* _Work task_
Begin with the line where "run of the group's" appears. Set down that line and the rest of the records below it exactly as given.

= = = =

(* ===== verification/Group.v ===== *)
(** * Relays of one group side by side

    [group_run]: what may happen to the tables of an outbox in which any number
    of relays of one consumer group run, each tick of each interleaved at every
    statement with the others, with publishers, with the relays of other groups
    and with the sweeps. Nothing is assumed of leadership: two relays that both
    believe to lead are covered. Whatever happens, a row at or below the group's
    watermark was sent or parked by one of them, and so was a row past the
    position the group began at that left the log. *)
From S2P Require Import Prelude Errors GoLib Event Json Envelope Bound Relay Scenario Notify Leader Lane RelayCfg Sequence SequenceFacts Safety SequenceDelivery TidbDb TidbLog Tidb TidbProps TidbContract TidbDelivery.
#[local] Open Scope Z_scope.

(** The user's code and the ticker have no business with the store's session;
    time may pass in them. *)
Definition detached {A} (m : M sess A) : Prop :=
  ∀ w, tables (m w).2 = tables w ∧ turns (m w).2 = turns w.
Record detached_lane `{UrlLib} (l : Lane sess Z) : Prop := mkDetachedLane {
  dl_send c md d : detached (Sender l c md d);
  dl_batch b c ms : Batch l = Some b → detached (b c ms);
  dl_poison h c m x : Poison l = Some h → detached (h c m x) }.

(** What [NewRelay] builds from the store of this package is on it. *)
Section construction.
Context `{UrlStruct} `{GoJson} `{Uuid} `{Planner}.
Context (G : account).
Lemma NewRelay_parts {W} render holder n st sender (caps : capabilities (W := W)) (o : options W) r :
  NewRelay render holder n (Some st) sender caps o = inl r →
  name r = n ∧ store r = st ∧
  (∀ l, ls (leader r) = Some l → capLeader caps = Some l) ∧
  (∀ q, sequencer r = Some q → capSequencer caps = Some q) ∧
  (∀ f, fenced r = Some f → capFenced caps = Some f) ∧
  (∀ w, retention r = Some w → capSweeper caps = Some w) ∧
  clock r = capClock caps ∧
  SequenceBatchSize (opts r) = SequenceBatchSize o ∧
  StartFromBeginning (opts r) = StartFromBeginning o ∧
  (∃ sd, sender = Some sd ∧ Sender (lane r) = sd) ∧ Batch (lane r) = capBatch caps ∧
  Poison (lane r) = HPoisonHandler (oHooks o) ∧ hooks_ok (lane r) ∧
  (ls (leader r) = None → fenced r = None) ∧
  0 < BatchSize (opts r) ∧ 0 < SequenceBatchSize (opts r) ∧ 0 < optimeout r ∧ 0 < ttl (leader r) ∧
  (∀ w, retention r = Some w → 0 < RetentionSweepBatch (opts r)).
Proof.
  unfold NewRelay. destruct (ValidateName n); [done|]. destruct sender as [sd|]; [|done]. simpl ValidateDeps. cbn iota.
  destruct (PollInterval o <=? 0); [done|].
  destruct (Z.leb_spec (BatchSize o) 0); [done|]. destruct (Z.leb_spec (SequenceBatchSize o) 0); [done|].
  pose proof (Lease_Validate_accepts (oLease o) n (PollInterval o)) as [Hlease _].
  destruct (Lease_Validate_fields (oLease o) n (PollInterval o)) as [Ettl Edis].
  destruct (Lease_Validate _ _ _) as [lease [er|]]; [done|]. destruct (Hlease eq_refl) as (_ & Httl & _).
  simpl in Ettl, Edis. destruct (Ops_Validate _ _ _) eqn:Eops; [done|]. apply Ops_Validate_accepts in Eops as (Hop & _).
  destruct (Hooks_Validate _) eqn:Eh; [done|].
  destruct (_ && _); [done|]. destruct (negb _ && _) eqn:Esw; [done|].
  destruct (ElectorOf lease (capLeader caps) holder) as [el|] eqn:Eel; [|done].
  destruct (ElectorOf_fields _ _ _ _ Eel) as (Hel & Htt & Hdis).
  cbv zeta. destruct (if SequencerDisabled o then _ else _) as [q|] eqn:Eq; [|done].
  assert (Hq : ∀ q', q = Some q' → capSequencer caps = Some q').
  { revert Eq. destruct (SequencerDisabled o), (capSequencer caps); intros; by simplify_eq/=. }
  destruct (if RetentionDisabled o then _ else _) as [w|] eqn:Er; [|done].
  assert (Hw : ∀ w', w = Some w' → capSweeper caps = Some w').
  { revert Er. destruct (RetentionDisabled o), (capSweeper caps), (RetentionConfigured o);
      intros; by simplify_eq/=. }
  assert (Hsw : ∀ w', w = Some w' → 0 < RetentionSweepBatch o).
  { destruct (RetentionDisabled o); [by injection Er as <-|]. zbool. simpl in Esw. zbool. lia. }
  destruct (if negb (FencedCommitWaived o) && _ then _ else _) as [f|] eqn:Ef; [|done].
  assert (Hf : ∀ f', f = Some f' → capFenced caps = Some f').
  { revert Ef. destruct (FencedCommitWaived o), (LeaderElectionDisabled (oLease o)), (capFenced caps);
      intros; by simplify_eq/=. }
  assert (Hff : ls el = None → f = None).
  { intros Hno%Hdis. revert Ef. rewrite <-Edis, Hno, andb_false_r. by intros [= <-]. }
  intros [= <-]. unfold optimeout. simpl. rewrite Htt, Ettl. split_and!; eauto.
  intros Hu. unfold Hooks_Validate in Eh. simpl in *.
  by destruct (HUnsendable (oHooks o)), (HPoisonHandler (oHooks o)).
Qed.
Lemma NewRelay_on_tidb render holder sender window batch o r :
  NewRelay render holder (group G) (Some relay_store) sender (relay_capabilities window batch) o = inl r →
  in64 (SequenceBatchSize o) → (StartFromBeginning o = false → joined G = true) → on_tidb G r.
Proof.
  intros (En & Es & Hl & Hq & Hf & Hw & Hk & Eb & Est & _)%NewRelay_parts Hb Hj. split.
  - done.
  - done.
  - intros st Hst%Hl. by injection Hst.
  - intros q Hq'%Hq. by injection Hq'.
  - intros f Hf'%Hf. by injection Hf'.
  - intros w Hw'%Hw. injection Hw' as <-. eauto.
  - intros k. rewrite Hk. by intros [= <-].
  - by rewrite Eb.
  - by rewrite Est.
Qed.
End construction.

Section group.
Context `{UrlStruct} `{GoJson} `{Uuid} `{Planner}.
Context (G : account).
#[local] Instance group_safety : Safety Z sess := tidb_safety G.

(** A statement's turn: the others do what the group may do, and the driver's
    errors are the driver's. *)
Inductive group_run : db → db → Prop :=
| run_nil d : group_run d d
| run_step a d d1 d2 :
    step a d d1 → spares G a → group_run d1 d2 → group_run d d2
| run_relay (r : Relay sess) wait rounds ctx s k d2 :
    on_tidb G r → hooks_ok (lane r) → detached_lane (lane r) → (∀ c, detached (wait c)) →
    plain_cx ctx →
    (∀ t, t ∈ turns (world (base s)) →
       match how t with Refused e | Lost e => foreign e | Reply => True end) →
    (∀ t d, t ∈ turns (world (base s)) → group_run d (others t d)) →
    trace (base (Run r wait rounds ctx s).2) = trace (base s) ++ k →
    Forall (delivered G) (disposed k) →
    group_run (tables (world (base (Run r wait rounds ctx s).2))) d2 →
    group_run (tables (world (base s))) d2.

Lemma detached_harmless {A} (m : M sess A) : detached m → harmless m.
Proof.
  intros Hm p w [Hs Ht]. destruct (Hm w) as [E1 E2]. split; [by rewrite E1|by rewrite E2].
Qed.
Lemma detached_lane_harmless (l : Lane sess Z) : detached_lane l → harmless_lane l.
Proof.
  intros [Hs Hb Hp]. split.
  - apply detached_harmless. done.
  - intros. by apply detached_harmless.
  - intros. eapply detached_harmless, Hb. done.
  - intros. eapply detached_harmless, Hp. done.
Qed.

Lemma group_run_safe d d' p : 0 <= began G → group_run d d' → log_safe G p d → log_safe G p d'.
Proof.
  intros Hb Hrun. revert p.
  induction Hrun as [d|a d d1 d2 Hs Ha _ IH|r wait rounds ctx s k d2 Hr Hok Hl Hw Hctx Hf _ Hoth Hk HD _ IH];
    intros p Hsafe; [done|by eapply IH, log_safe_step|].
  apply IH. clear IH.
  destruct (Run_keeps r (delivered G) p wait rounds ctx) with (s := s) as (k' & Hk' & Hpost).
  - apply tidb_log_store; [done..|]. by apply detached_lane_harmless.
  - done.
  - intros c. by apply detached_harmless.
  - done.
  - assert (k' = k) as ->.
    { apply (app_inv_head (trace (base s))). rewrite <-Hk. symmetry. exact Hk'. }
    destruct (Hpost HD) as [? _]; [|done]. split; [done|].
    apply Forall_forall. intros t Ht. split; [by intros; eapply Hoth|by apply Hf].
Qed.

(** The account is opened on a sound log: at the group's watermark, or, for a
    group that is not registered yet and will read from the start, at zero. The
    rows it follows are in the log. *)
Definition opened (d : db) : Prop :=
  log_ok d ∧ Forall (λ r, len (r_event r) = 16) (messages d) ∧
  match offsets d !! group G with
  | Some (l, _) => 0 <= began G ∧ l = began G ∧ l < cnt d
  | None => began G = 0 ∧ joined G = false
  end ∧
  ∀ r, followed G r → r ∈ messages d.
Lemma opened_safe d : opened d → 0 <= began G ∧ log_safe G 0 d.
Proof.
  intros (Hok & Hids & Hg & Hf). split; [by destruct (offsets d !! group G) as [[??]|]; lia|].
  assert (0 < cnt d) by (destruct Hok as [_ _ _ _ (n & Hn & ? & _)]; unfold cnt; rewrite Hn; simpl; lia).
  assert (Hcl : ∀ l, l <= began G → l < cnt d → claimed G l d) by (split; [done|intros; lia]).
  split; [done|done| | | |].
  - apply Hcl; [|done]. by destruct (offsets d !! group G) as [[??]|]; lia.
  - intros l u E. rewrite E in Hg. apply Hcl; lia.
  - intros Hj. destruct (offsets d !! group G) as [[l u]|]; [|destruct Hg; congruence].
    exists l, u. split; [done|lia].
  - intros _ r Hr Ha. left. exists r. split_and!; [auto|apply same_row_refl|done].
Qed.

(** C1: at-least-once delivery. In any run of the group on a sound log, every row of
    the log that carries a number above the position where the account was opened
    and at or below the group's watermark was disposed of by one of the relays:
    the message sent is the one the row decodes to, or the row does not decode
    and was parked. *)
Theorem watermark_delivered d d' l u r s :
  opened d → group_run d d' →
  offsets d' !! group G = Some (l, u) → r ∈ messages d' → r_seq r = Some s → began G < s <= l →
  ∃ m, delivered G m ∧ accounts_for m r.
Proof.
  intros [Hb Hs]%opened_safe Hrun Hl Hr Hrs Hle.
  destruct (group_run_safe d d' 0 Hb Hrun Hs) as [_ _ _ Hw _ _].
  destruct (Hw _ _ Hl) as [_ Hc]. by eapply Hc.
Qed.

(** C2: no event is lost. Take an event of the log when the account of a
    registered group was opened, past the position the group began at. After any
    run of the group's relays it is still in the log with its content, or one of
    the relays disposed of it: the message sent is the one the row decodes to
    under the number it was given, which lies past that position, or the row
    does not decode and was parked under that number. *)
Theorem no_event_lost d d' r0 :
  opened d → joined G = true → followed G r0 → beyond G r0 → group_run d d' →
  (∃ r, r ∈ messages d' ∧ same_row r r0) ∨
  ∃ r s m, same_row r r0 ∧ r_seq r = Some s ∧ began G < s ∧ delivered G m ∧ accounts_for m r.
Proof.
  intros [Hb Hs]%opened_safe Hj Hf Ha Hrun.
  destruct (group_run_safe d d' 0 Hb Hrun Hs) as [_ _ _ _ _ Hk].
  destruct (Hk Hj r0 Hf Ha) as [(r & Hr & Hsame & _)|(r & s & ? & ? & ? & m & ? & ?)].
  - left. eauto.
  - right. exists r, s, m. done.
Qed.
End group.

= = = =

* _Response to the task_
    run of the group's relays it is still in the log with its content, or one of
    the relays disposed of it: the message sent is the one the row decodes to
    under the number it was given, which lies past that position, or the row
    does not decode and was parked under that number. *)
Theorem no_event_lost d d' r0 :
  opened d → joined G = true → followed G r0 → beyond G r0 → group_run d d' →
  (∃ r, r ∈ messages d' ∧ same_row r r0) ∨
  ∃ r s m, same_row r r0 ∧ r_seq r = Some s ∧ began G < s ∧ delivered G m ∧ accounts_for m r.
Proof.
  intros [Hb Hs]%opened_safe Hj Hf Ha Hrun.
  destruct (group_run_safe d d' 0 Hb Hrun Hs) as [_ _ _ _ _ Hk].
  destruct (Hk Hj r0 Hf Ha) as [(r & Hr & Hsame & _)|(r & s & ? & ? & ? & m & ? & ?)].
  - left. eauto.
  - right. exists r, s, m. done.
Qed.
End group.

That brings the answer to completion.